Re: [PATCH] mm/zswap: add writethrough option

From: Dan Streetman
Date: Wed Jan 22 2014 - 09:20:27 EST


On Fri, Jan 17, 2014 at 12:41 AM, Dan Streetman <ddstreet@xxxxxxxx> wrote:
> On Wed, Jan 15, 2014 at 12:42 AM, Minchan Kim <minchan@xxxxxxxxxx> wrote:
>> Hello,
>>
>> On Tue, Jan 14, 2014 at 10:10:44AM -0500, Dan Streetman wrote:
>>> On Mon, Jan 13, 2014 at 7:11 PM, Minchan Kim <minchan@xxxxxxxxxx> wrote:
>>> > Hello Dan,
>>> >
>>> > Sorry for the late response and I didn't look at the code yet
>>> > because I am not convinced. :(
>>> >
>>> > On Thu, Dec 19, 2013 at 08:23:27AM -0500, Dan Streetman wrote:
>>> >> Currently, zswap is writeback cache; stored pages are not sent
>>> >> to swap disk, and when zswap wants to evict old pages it must
>>> >> first write them back to swap cache/disk manually. This avoids
>>> >> swap out disk I/O up front, but only moves that disk I/O to
>>> >> the writeback case (for pages that are evicted), and adds the
>>> >> overhead of having to uncompress the evicted pages and the
>>> >> need for an additional free page (to store the uncompressed page).
>>> >>
>>> >> This optionally changes zswap to writethrough cache by enabling
>>> >> frontswap_writethrough() before registering, so that any
>>> >> successful page store will also be written to swap disk. The
>>> >> default remains writeback. To enable writethrough, the param
>>> >> zswap.writethrough=1 must be used at boot.
>>> >>
>>> >> Whether writeback or writethrough will provide better performance
>>> >> depends on many factors including disk I/O speed/throughput,
>>> >> CPU speed(s), system load, etc.

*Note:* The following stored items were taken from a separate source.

(** X18.  With method ["sum"], over exact rationals: the sign stored for a
    term column is +1 when the weights of the column sum to more than 0,
    -1 when they sum to less than 0, and the sum itself (a zero) when they
    sum to 0.  No confidence is written in this mode, whatever
    [get_confidence] is. *)
Theorem latent_directions_sum (self : EXPIMAP) (get_confidence : bool)
    (adata : option (AnnData Q)) (key_added : string)
    (t : nat) (col : list Q) :
  expr_L_weight (model self) !! t = Some col →
  ∃ adata' signs s,
    latent_directions self "sum" get_confidence adata key_added = Ok adata' ∧
    uns adata' !! key_added = Some (UArray signs) ∧
    signs !! t = Some s ∧
    ((0 < fsum col)%Q → s = 1%Q) ∧
    ((fsum col < 0)%Q → s = (- (1))%Q) ∧
    ((fsum col == 0)%Q → s = fsum col) ∧
    uns adata' !! (key_added +:+ "_confindence")
    = uns (default (adata_ self) adata) !! (key_added +:+ "_confindence").
Proof.
  intros Hw. eexists _, _, _.
  split; [apply latent_directions_sum_run |].
  split; [simpl; by rewrite lookup_insert_eq |].
  split; [by apply directions_sum_lookup |].
  destruct (sum_sign_cases (fsum col)) as (Hp & Hn & Hz).
  split; [exact Hp |]. split; [exact Hn |]. split; [exact Hz |].
  simpl. rewrite lookup_insert_ne; [done |].
  by apply (app_not_self key_added "_confindence").
Qed.

End DirectionsSum.

Lemma latent_directions_sum_witness :
  ∃ (adata' : AnnData Q) (signs : list Q),
    latent_directions (NW := table_network example_weights)
      (example_model 0 0 false) "sum" true None "directions" = Ok adata' ∧
    uns adata' !! "directions" = Some (UArray signs) ∧
    signs !! 0 = Some 1%Q ∧
    uns adata' !! "directions_confindence" = None.
Proof.
  destruct (latent_directions_sum (NW := table_network example_weights)
              (example_model 0 0 false) true None "directions"
              0 [1; 2; 0; -1]%Q eq_refl)
    as (adata' & signs & s & Hrun & Hu & Hs & Hpos & _ & _ & Hc).
  exists adata', signs. split; [exact Hrun |]. split; [exact Hu |]. split.
  - rewrite Hs. f_equal. apply Hpos. vm_compute. reflexivity.
  - etransitivity; [exact Hc | vm_compute; reflexivity].
Defined.

Lemma latent_directions_unknown_method_witness :
  latent_directions (NW := table_network example_weights)
    (example_model 0 0 false) "mean" false None "directions"
  = Raise (ValueError "Unrecognized method for getting the latent direction.").
Proof.
  apply (latent_directions_unknown_method (NW := table_network example_weights)
           (example_model 0 0 false) "mean" false None "directions");
    discriminate.
Defined.

Lemma latent_directions_frame_witness :
  ∃ adata' : AnnData Q,
    latent_directions (NW := table_network example_weights)
      (example_model 0 0 false) "counts" true None "directions" = Ok adata' ∧
    var_names adata' = ten_genes ∧
    uns adata' !! "terms" = Some (UTerms ["A"; "B"; "C"]) ∧
    ∃ signs, uns adata' !! "directions" = Some (UArray signs) ∧
             length signs = 4.
Proof.
  eexists. split; [apply latent_directions_counts_run |].
  destruct (latent_directions_frame (NW := table_network example_weights)
              (example_model 0 0 false) "counts" true None "directions" _
              (latent_directions_counts_run _ _ _ _))
    as (Hv & _ & _ & _ & _ & Hk & Hs).
  split; [exact Hv |]. split; [| exact Hs].
  rewrite Hk; [vm_compute; reflexivity | discriminate | discriminate].
Defined.

(** ** Latent enrichment, further *)

Section EnrichMore.
Context {F : Type} {AR : Arith F} {SP : Special F} {NW : Network F}.

(** X19.  When the groups cannot be resolved, [latent_enrich] raises and
    the state is the one of the call: no index was drawn, the encoder was
    not called and nothing was written.  A [groups] that is neither a
    string nor a dict gives a value error; a string that is no column of
    [obs] gives a key error for it; a dict that lists a cell the dataset
    does not have gives a key error for such a cell. *)
Theorem latent_enrich_unknown_groups (self : EXPIMAP) (groups : groups_arg)
    (comparison : comparison_arg) (n_sample : nat) (use_directions : bool)
    (directions_key : string) (select_terms : option (list nat))
    (adata : option (AnnData F)) (exact : bool) (key_added : string)
    (w : world) :
  let before := default (adata_ self) adata in
  match groups with
  | GroupsKey key => obs before !! key = None
  | GroupsDict d => ∃ c, c ∈ concat (map snd d) ∧ c ∉ obs_names before
  | GroupsOther => True
  end →
  ∃ e,
    latent_enrich self groups comparison n_sample use_directions
      directions_key select_terms adata exact key_added w = (Raise e, w) ∧
    match groups with
    | GroupsKey key => e = KeyError key
    | GroupsDict d => ∃ c, e = KeyError c ∧ c ∈ concat (map snd d) ∧
                           c ∉ obs_names before
    | GroupsOther => e = ValueError "groups should be a string or a dict."
    end.
Proof.
  intros before Hg. unfold latent_enrich, bind_M, lift. fold before.
  destruct groups as [key | d |]; simpl.
  - unfold getitem. rewrite Hg. simpl. by eexists.
  - destruct Hg as (c & Hc & Hnot).
    assert (Hm : ∃ c', c' ∈ concat (map snd d) ∧ (c' ∉ obs_names before) ∧
              mapM (fun c => match index_of c (obs_names before) with
                             | Some i => Ok i
                             | None => Raise (KeyError c)
                             end) (concat (map snd d))
              = Raise (KeyError c')).
    { clear -Hc Hnot. induction (concat (map snd d)) as [| x l IH].
      - by apply elem_of_nil in Hc.
      - simpl. destruct (index_of x (obs_names before)) as [i |] eqn:Hi.
        + apply elem_of_cons in Hc as [-> | Hc].
          * exfalso. apply Hnot. clear -Hi.
            revert i Hi. induction (obs_names before) as [| y l' IH'];
              intros i Hi; [done |]. simpl in Hi.
            destruct (String.eqb_spec x y) as [-> | _];
              [apply list_elem_of_here |].
            destruct (index_of x l') as [j |]; [| done].
            apply list_elem_of_further. by eapply IH'.
          * destruct (IH Hc) as (c' & Hc' & Hn' & ->).
            exists c'. split; [by apply list_elem_of_further | done].
        + exists x. split; [apply list_elem_of_here |]. split; [| done].
          clear -Hi. induction (obs_names before) as [| y l' IH'];
            [apply not_elem_of_nil |]. simpl in Hi.
          destruct (String.eqb_spec x y) as [-> | Hne]; [done |].
          destruct (index_of x l') as [j |] eqn:Hj; [done |].
          apply not_elem_of_cons. split; [done | by apply IH']. }
    destruct Hm as (c' & Hc' & Hn' & Hm).
    unfold subset_obs. rewrite Hm. simpl. exists (KeyError c'). eauto.
  - by eexists.
Qed.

In most cases it is likely
>>> >> that writeback has better performance than writethrough before
>>> >> zswap is full, but after zswap fills up writethrough has
>>> >> better performance than writeback.
>>> >
>>> > So you claims we should use writeback default but writethrough
>>> > after memory limit is full?
>>> > But it would break LRU ordering and I think better idea is to
>>> > handle it more generic way rather than chaning entire policy.
>>>
>>> This patch only adds the option of using writethrough. That's all.
>>
>> The point is that please explain that what's the your problem now
>> and prove that adding new option for solve the problem is best.
>> Just "Optionally, having is better" is not good approach to merge/maintain.
>
> You may have missed the earlier emails discussing all that, so to
> recap it appears that writeback is (usually) faster before zswap is
> full, while writethrough appears (usually) slightly faster after zswap
> has filled up. It's highly dependent on the actual system details
> (cpu speed, IO speed, load, etc) though.
>
>>
>>>
>>> > Now, zswap evict out just *a* page rather than a bunch of pages
>>> > so it stucks every store if many swap write happens continuously.
>>> > It's not efficient so how about adding kswapd's threshold concept
>>> > like min/low/high? So, it could evict early before reaching zswap
>>> > memory pool and stop it reaches high watermark.
>>> > I guess it could be better than now.
>>>
>>> Well, I don't think that's related to this patch, but certainly a good idea to
>>> investigate.
>>
>> Why I suggested it that I feel from your description that wb is just
>> slower than wt since zswap memory is pool.
>
> evicting pages early doesn't avoid the overhead of having to
> decompress the pages nor does it avoid having to write them to disk,
> so I don't think it has a direct relation to this patch to add the
> writethrough option.
>
>>
>>>
>>> >
>>> > Other point: As I read device-mapper/cache.txt, cache operating mode
>>> > already supports writethrough. It means zram zRAM can support
>>> > writeback/writethough with dm-cache.
>>> > Have you tried it? Is there any problem?
>>>
>>> zswap isn't a block device though, so that doesn't apply (unless I'm
>>> missing something).
>>
>> zram is block device so freely you can make it to swap block device
>> and binding it with dm-cache will make what you want.
>> The whole point is we could do what you want without adding new
>> so I hope you prove what's the problem in existing solution so that
>> we could judge and try to solve the pain point with more ideal
>> approach.
>
> Sorry, it seems like you're saying "you can drop zswap and start using
> zram, so this patch isn't needed", which really doesn't actually
> address this patch I don't think. zswap vs. zram isn't an argument
> I'm trying to get into right now.
>
>>
>>>
>>> >
>>> > Acutally, I really don't know how much benefit we have that in-memory
>>> > swap overcomming to the real storage but if you want, zRAM with dm-cache
>>> > is another option rather than invent new wheel by "just having is better".
>>>
>>> I'm not sure if this patch is related to the zswap vs. zram discussions. This
>>> only adds the option of using writethrough to zswap. It's a first
>>> step to possibly
>>> making zswap work more efficiently using writeback and/or writethrough
>>> depending on
>>> the system and conditions.
>>
>> The patch size is small. Okay I don't want to be a party-pooper
>> but at least, I should say my thought for Andrew to help judging.
>
> Sure, I'm glad to have your suggestions.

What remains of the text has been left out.